Using a semistructured qualitative approach, we sought to explore the following questions: (1) where do young people in care seek support for emotional difficulties, both in terms of social support and professional services?; (2) what do they view as barriers to seeking help? and (3) what coping strategies do they use when experiencing emotional difficulties? This study included a focus on more day-to-day coping and help-seeking (eg, if they felt stressed) and coping and help-seeking around more significant mental health difficulties.


Recruitment and sample

We recruited 25 young people aged 10–16 years old. Participants were all part of a larger quantitative study on the mental health and well-being of young people in care.16 We used opportunity sampling, with consecutive young people invited to participate in an optional qualitative interview alongside their participation in the larger study. For the full procedures for the larger study see Hiller et al.16 The sample size was based on general guidance for qualitative methodology.17 18 While clear guidance for sample sizes in qualitative research remains limited, our sample size was chosen to be in line with, or larger than, similar studies in the field.19 20 It was also based on our previous qualitative work with young people in terms of the sample required to reach saturation, with capacity to continue recruitment if it was felt saturation was not reached or the data were inadequate (which was ultimately not the case). The sample size also allowed us to explore views of older and younger children within our age range, and include young people with a range of mental health needs, from those who were managing well to those struggling with chronic mental health difficulties.

Participants came from two local authorities in England. Based on national data, one was a smaller-sized local authority and one was medium-sized, with both in largely urban areas. Informed consent for the young person’s participation was provided by their social worker, while the young person provided informed assent (or consent if 16 years old). Eligibility for participation in the quantitative study were: aged 10–17 years old, on full care order if under 16 years old (where the local authority has acquired parental responsibility for the young person), absence of developmental disability that would preclude the child from mainstream schooling and absence of significant current risk (eg, current severe suicidality). Young people could be in any style of placement, including foster placement with a non-biological carer, kinship placement or residential care home. Descriptive information on the sample is presented in table 1.

Table 1

Sample demographics

Procedure and measures

In-person 1:1 interviews were conducted by two researchers. The lead researcher (RH) had prior training and experience in qualitative research, while the other (EE) was experienced researching with vulnerable young people and adults and received further training specifically on qualitative procedures. We used a 1:1 semistructured interview format, rather than focus group, due to the potential for sensitive information being discussed that young people might not have wished to disclose in a group. For one of these interviews two siblings requested to complete the interview together, while for two interviews the carer remained present at the request of the young people. All others (n=22) had only the young person and interviewer present. RH and EE met regularly throughout the study to monitor the quality of the interviews and reflect on the content. All interviews were audio recorded and later transcribed verbatim. As a thank you for volunteering their time, participants each received a £10 voucher. As per standard risk management and safeguarding procedures, where appropriate, summary letters were provided to social workers to support potential referrals to mental health services.
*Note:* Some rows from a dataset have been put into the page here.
(* ===== verification/SchedulerProps.v ===== *)
(** * Guarantees of the scheduler

    What the handlers of [model_scheduler/scheduler.py] promise: invariants and
    budgets in every reachable state, justified and exclusive grants, clean
    exits, fail-closed storage loss, rate-limited cold loads, fenced results and
    evictions that make room. *)

From S2P Require Import Prelude Dict Env Contracts Registry RegistryFacts RegistryProps Eviction Queue Sessions SessionsProps Scheduler SchedulerFacts SchedulerSwitch.
Local Open Scope Z_scope.

(** ** The state after one section *)
Section sections.
Context `{PyEnv, !PyEnvLaws}.
Implicit Types (s : ModelScheduler).

(** [s'] differs from [s] at most in the book and the switch bookkeeping. *)
Definition same_outside_switch s s' : Prop :=
  queue s' = queue s ∧ sessions s' = sessions s ∧ loads s' = loads s ∧ eviction s' = eviction s ∧
  shutting_down s' = shutting_down s ∧ storage_unavailable s' = storage_unavailable s ∧
  session_freeze s' = session_freeze s ∧ session_leases s' = session_leases s ∧
  cold_load_not_before s' = cold_load_not_before s.

Lemma unfreeze_ret s i (f : ModelScheduler → ModelScheduler) :
  intent_wf s → switch_intent s = Some i → (∀ s, book (f s) = book s ∧ switch_intent (f s) = None) →
  (∀ s, same_outside_switch s (f s)) →
  ∃ s', (on_book (unfreeze_switch (si_frozen_models i)) ;; modify f) s = (s', Ret tt) ∧
    intent_wf s' ∧ same_outside_switch s s' ∧ switch_intent s' = None.
Proof.
  intros Hs Hi Hf Hsame. destruct (drop_intent_wf s i f Hs Hi Hf) as [Hw Hr].
  unfold on_book, on_field in *. run_unfold. destruct (unfreeze_switch _ _) as [b' [[]|e]]; [|done]. simpl in *.
  match goal with |- context [f ?s1] => pose proof (Hsame s1) as Hs1; exists (f s1); destruct (Hf s1) as [_ Hn] end.
  split_and!; done.
Qed.

Lemma cancel_intent_ret rq s :
  intent_wf s → ∃ s', cancel_switch_intent rq s = (s', Ret tt) ∧ intent_wf s' ∧ same_outside_switch s s' ∧
    ∀ i, switch_intent s' = Some i → si_request_id i ≠ rq.
Proof.
  intros Hs. unfold cancel_switch_intent. unfold mbind at 1, pym_bind at 1, get.
  destruct (switch_intent s) as [i|] eqn:Hi; [|exists s; split_and!; try done; intros; congruence].
  unfold when. case_bool_decide as Hrq; [|exists s; split_and!; try done; intros; congruence].
  destruct (unfreeze_ret s i (fun s => s <| switch_intent := None |>)) as (s' & -> & ? & ? & Hn); try done.
  exists s'. split_and!; try done. intros; congruence.
Qed.

Lemma expire_intent_ret now s :
  intent_wf s → ∃ s', expire_switch_intent now s = (s', Ret tt) ∧ intent_wf s' ∧ same_outside_switch s s'.
Proof.
  intros Hs. unfold expire_switch_intent. unfold mbind at 1, pym_bind at 1, get.
  destruct (switch_intent s) as [i|] eqn:Hi; [|by exists s]. unfold when. destruct (_ || _); [|by exists s].
  match goal with |- context [modify ?f] =>
    destruct (unfreeze_ret s i f) as (s' & -> & ? & ? & _); try done end. by exists s'.
Qed.

(** Everything a grant has established. *)
Lemma poll_granted m rq dl sid adm sm now s s' l :
  intent_wf s → queue_wf (queue s) → acquire_poll m rq dl sid adm sm now s = (s', Ret (Granted l)) →
  ∃ s1 q1 it, expire_switch_intent now s = (s1, Ret tt) ∧ intent_wf s1 ∧ same_outside_switch s s1 ∧
    shutting_down s = false ∧ storage_unavailable s = false ∧ now < dl ∧
    q_head now (cold_request_eligible s1 now) None (queue s) = (q1, Ret (Some it)) ∧ q_request_id it = rq ∧
    adm = true ∧ can_admit_ready (book s1) m sm now = Ret true ∧
    acquire_ready m rq now (book s1) = (book s', Ret l) ∧
    queue s' = (q_remove rq CLAIMED q1).1.
Proof.
  intros Hs Hq. destruct (expire_intent_ret now s Hs) as (s1 & He & Hs1 & Hsame).
  pose proof Hsame as (Hqq & _ & _ & _ & Hsd & Hsu & _ & _ & _).
  unfold acquire_poll. intros Hx. inv_ret Hx. rewrite He in H1. injection H1 as <- <-. inv_ret Hx.
  rewrite Hsd, Hsu in Hx. destruct (shutting_down s); [done|]. destruct (storage_unavailable s); [done|].
  destruct ((dl <=? now) || _) eqn:Hd; [by inv_ret Hx|]. inv_ret Hx. rewrite Hqq in H1.
  destruct (negb a) eqn:Ha; [done|]. inv_ret Hx. rewrite except_conflict_ret in H2.
  destruct H2 as [Hg|(s2 & msg & _ & Hno)].
  2:{ unfold mret, pym_ret in Hno. simplify_eq. inv_ret Hx. inv_ret Hx. by case_bool_decide. }
  inv_ret Hg. destruct (negb adm || negb _) eqn:Hok; [done|]. inv_ret Hg. simpl in *.
  unfold mret, pym_ret in Hg. simplify_eq. bool_prop. subst.
  inv_ret Hx. inv_ret Hx. unfold mret, pym_ret in Hx. simplify_eq. simpl in *.
  unfold q_is_head in H1. apply bind_returns in H1 as ([it|] & q1 & Hh & Hr); [|done].
  unfold mret, pym_ret in Hr. simplify_eq. bool_prop. exists s1, q, it. split_and!; try done.
  - destruct sid; [unfold note_session_lease, modify in *|unfold mret, pym_ret in *]; by simplify_eq.
  - destruct sid; [unfold note_session_lease, modify in *|unfold mret, pym_ret in *]; simplify_eq/=; by rewrite H4.
Qed.
End sections.

(** ** Aborting every lease *)
Section abort.
Context `{PyEnv, !PyEnvLaws}.
Implicit Types (b : Book) (s : ModelScheduler).

(** [s'] differs from [s] only in the book. *)
Definition only_book s s' : Prop := s' = s <| book := book s' |>.

Lemma only_book_refl s : only_book s s.
Proof. unfold only_book. by destruct s. Qed.
Lemma only_book_trans s1 s2 s3 : only_book s1 s2 → only_book s2 s3 → only_book s1 s3.
Proof. unfold only_book. intros -> ->. done. Qed.
Lemma only_book_set s b : only_book s (s <| book := b |>).
Proof. done. Qed.

(** Aborting some leases of one model leaves the others where they are. *)
Lemma abort_model_leases m now ls s r :
  book_wf (book s) → runtime (book s) !! m = Some r → (∀ l, l ∈ ls → lease_model_id l = m) →
  ∃ s' r', for_each ls (fun l => on_book (release l ABORTED now None) ;; mret tt) s = (s', Ret tt) ∧
    only_book s s' ∧ book_wf (book s') ∧ recovering (book s') = recovering (book s) ∧
    runtime (book s') !! m = Some r' ∧
    (∀ k l, leases r' !! k = Some l → leases r !! k = Some l ∧ l ∉ ls) ∧
    (∀ m', m' ≠ m → runtime (book s') !! m' = runtime (book s) !! m').
Proof.
  revert s r. induction ls as [|l ls IH]; intros s r Hb Hr Hls; simpl.
  { exists s, r. split_and!; try done; [apply only_book_refl|]. intros k l Hk. split; [done|apply not_elem_of_nil]. }
  assert (lease_model_id l = m) as Hm by (apply Hls; constructor).
  pose proof (exec_wf (CRelease l ABORTED now None) (book s) Hb) as Hw. simpl in Hw.
  rewrite release_eval, Hm, Hr in Hw.
  assert (∃ b1 r1, release l ABORTED now None (book s) = (b1, Ret (negb (lease_mismatch r l))) ∧ book_wf b1 ∧
    recovering b1 = recovering (book s) ∧ runtime b1 !! m = Some r1 ∧
    (∀ k l', leases r1 !! k = Some l' → leases r !! k = Some l' ∧ l' ≠ l) ∧
    (∀ m', m' ≠ m → runtime b1 !! m' = runtime (book s) !! m')) as (b1 & r1 & Hrel & Hb1 & Hrec1 & Hr1 & Hl1 & Ho1).
  { rewrite release_eval, Hm, Hr. open_runtime Hb. destruct (lease_mismatch r l) eqn:Hmm; simpl in *.
    - exists (book s), r. split_and!; try done. intros k l' Hk. split; [done|]. intros ->.
      destruct (rw_lease _ _ _ _ Hw0 k l Hk) as (Hid & _ & Hg). subst k.
      apply not_false_iff_true in Hmm. apply Hmm, lease_mismatch_false. done.
    - eexists _, (released_runtime (book s) r l ABORTED now None). split_and!; try done.
      + simpl. apply dict_lookup_insert_eq.
      + intros k l'. rewrite released_runtime_leases, dict_lookup_delete.
        destruct (decide (lease_id l = k)) as [|Hne]; [done|]. intros Hk. split; [done|]. intros ->.
        by destruct (rw_lease _ _ _ _ Hw0 k l Hk).
      + intros m' Hm'. simpl. by rewrite dict_lookup_insert_ne. }
  unfold mbind, pym_bind, on_book at 1, on_field at 1. rewrite Hrel. simpl.
  destruct (IH (s <| book := b1 |>) r1) as (s' & r' & Hf & Hoo & Hb' & Hrec' & Hr' & Hl' & Ho'); try done.
  { intros l' Hl'. apply Hls. by constructor. }
  exists s', r'. unfold mbind, pym_bind in Hf. split_and!; try done.
  - simpl in *. congruence.
  - intros k l' Hk. destruct (Hl' k l' Hk) as [Hk1 Hn]. destruct (Hl1 k l' Hk1) as [? ?]. split; [done|].
    by intros [?|?]%elem_of_cons.
  - intros m' Hm'. rewrite Ho' by done. simpl. by apply Ho1.
Qed.

Definition abort_model (now : time) (m : string) : pym ModelScheduler unit :=
  r ← ask_book (fun b => runtime_of b m);
  for_each (values (leases r)) (fun l => on_book (release l ABORTED now None) ;; mret tt).

Lemma abort_models_ret now ks : ∀ s,
  book_wf (book s) → (∀ k, k ∈ ks → is_Some (runtime (book s) !! k)) →
  ∃ s', for_each ks (abort_model now) s = (s', Ret tt) ∧
    only_book s s' ∧ book_wf (book s') ∧ recovering (book s') = recovering (book s) ∧
    (∀ y, is_Some (runtime (book s') !! y) ↔ is_Some (runtime (book s) !! y)) ∧
    (∀ m r, runtime (book s') !! m = Some r → m ∈ ks → dlen (leases r) = 0) ∧
    (∀ m, m ∉ ks → runtime (book s') !! m = runtime (book s) !! m).
Proof.
  induction ks as [|k ks IH]; intros s Hb Hall; simpl.
  { exists s. split_and!; try done; [apply only_book_refl|]. by intros ? ? ? ?%not_elem_of_nil. }
  destruct (Hall k) as [r Hr]; [constructor|]. open_runtime Hb.
  destruct (abort_model_leases k now (values (leases r)) s r Hb Hr) as
    (s1 & r1 & Hf & Ho1 & Hb1 & Hrec1 & Hr1 & Hl1 & Hot1).
  { intros l [k' Hk']%elem_of_values. apply entries_lookup in Hk'; [|apply (rw_lease_nodup _ _ _ _ Hw)].
    by destruct (rw_lease _ _ _ _ Hw k' l Hk') as (_ & ? & _). }
  assert (abort_model now k s = (s1, Ret tt)) as Hm.
  { unfold abort_model. unfold mbind at 1, pym_bind at 1, ask_book. run_unfold. unfold runtime_of, of_option.
    rewrite Hr. exact Hf. }
  assert (∀ y, is_Some (runtime (book s1) !! y) ↔ is_Some (runtime (book s) !! y)) as Hkn.
  { intros y. destruct (decide (y = k)) as [->|Hy]; [rewrite Hr, Hr1; by split; eauto|by rewrite Hot1]. }
  destruct (IH s1 Hb1) as (s' & Hf' & Ho' & Hb' & Hrec' & Hk' & Hl' & Hot').
  { intros y Hy. apply Hkn, Hall. by constructor. }
  exists s'. unfold mbind, pym_bind. rewrite Hm.
  split_and!; [done|by eapply only_book_trans|done|congruence|by intros y; rewrite Hk', Hkn| |].
  - intros m r2 Hr2 Hmk. destruct (decide (m ∈ ks)) as [?|Hn]; [by eapply Hl'|].
    apply elem_of_cons in Hmk as [->|?]; [|done]. rewrite Hot', Hr1 in Hr2 by done. injection Hr2 as <-.
    apply dlen_empty_iff. intros k'. destruct (leases r1 !! k') as [l|] eqn:Hk2; [|done]. exfalso.
    destruct (Hl1 k' l Hk2) as [Hk3 Hn2]. apply Hn2. unfold values. apply list_elem_of_fmap.
    exists (k', l). split; [done|]. by apply lookup_entries.
  - intros m Hmk. rewrite not_elem_of_cons in Hmk. destruct Hmk. by rewrite Hot', Hot1.
Qed.

(** After the whole sweep no model holds a lease. *)
Lemma abort_all_ret now s :
  book_wf (book s) →
  ∃ s', abort_all_leases now s = (s', Ret tt) ∧ only_book s s' ∧ book_wf (book s') ∧
    recovering (book s') = recovering (book s) ∧
    ∀ m r, runtime (book s') !! m = Some r → dlen (leases r) = 0.
Proof.
  intros Hb. destruct (abort_models_ret now (keys (runtime (book s))) s Hb) as
    (s' & Hf & Ho & Hb' & Hrec & Hk & Hl & _); [by intros k; rewrite elem_of_keys|].
  exists s'. split_and!; [exact Hf|done..|]. intros m r Hr. apply (Hl m r Hr). rewrite elem_of_keys. apply Hk. eauto.
Qed.
End abort.

(** ** Stop batches that are proven *)
Section stops.
Context `{PyEnv, !PyEnvLaws}.
Implicit Types (b : Book) (s : ModelScheduler).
Descriptives and semistructured interview

Basic descriptive information was collected from the young person’s social worker, as part of the larger quantitative study. This included the age and reason that the young people had entered care. The semistructured interview was developed based on the literature on qualitative interviewing techniques and qualitative and quantitative work in the child mental health field.9 21 22 Interviews broadly covered four core areas: (1) views on what is broadly helpful and unhelpful within the care system, (2) coping and support for children’s mental health and well-being (including at home, within social care and experiences around mental health services), (3) coping and support for trauma-related mental health more specifically (eg, how young people cope with memories of their maltreatment), and (4) views on ideal support. Questions were primarily focused on the young person’s subjective experiences (see online supplemental appendix 1 for interview schedule). Additionally, participants were also asked what advice they might give a friend in a similar situation, to elicit broader information from young people who might have struggled to answer these questions about themselves. Questions were primarily open-ended (eg, ‘If you’re having a hard time what do you do to make yourself feel better or different?’). Some direct prompting and questioning were used to clarify comments and gain further insight (eg, ‘Was that helpful?’). Interviews lasted from 6 to 32 min (M=15.36 min).

Data analyses

Transcripts were analysed using a reflexive thematic analysis approach23 24 in NVivo V.12. Given the exploratory nature of the study, thematic analysis was chosen as the data analytical approach as it allows for a detailed exploration of the data and does not rely on a specific theoretical framework. Coauthor (ER-E), who was not involved in any of the interviews or the broader quantitative study, coded all transcripts. While the purpose of qualitative research is not to completely remove or minimise the influence of researcher subjectivity, a coder who had not been involved in study design or data collection was used, to reduce potential biases. She first read all transcripts to gain an understanding of the overall data (data immersion) and then systematically coded each transcript using an iterative process.24 Following the systematic coding of all transcripts, codes were grouped to form overarching themes. The broader themes were also separated into subthemes, to accurately capture more fine grain information provided by participants and ensure the themes appropriately reflected different viewpoints. Coauthor (TH) independently explored all (uncoded) transcripts and generated their own key themes. A consensus meeting showed strong agreement between the primary themes. There was not capacity within the study to seek further input from participants at this point, however reflective practices were used throughout all interviews to ensure clear understanding of the discussion and to minimise any chance of misinterpreting what was being said (eg, reflecting, summarising back to participants and seeking further clarification where needed).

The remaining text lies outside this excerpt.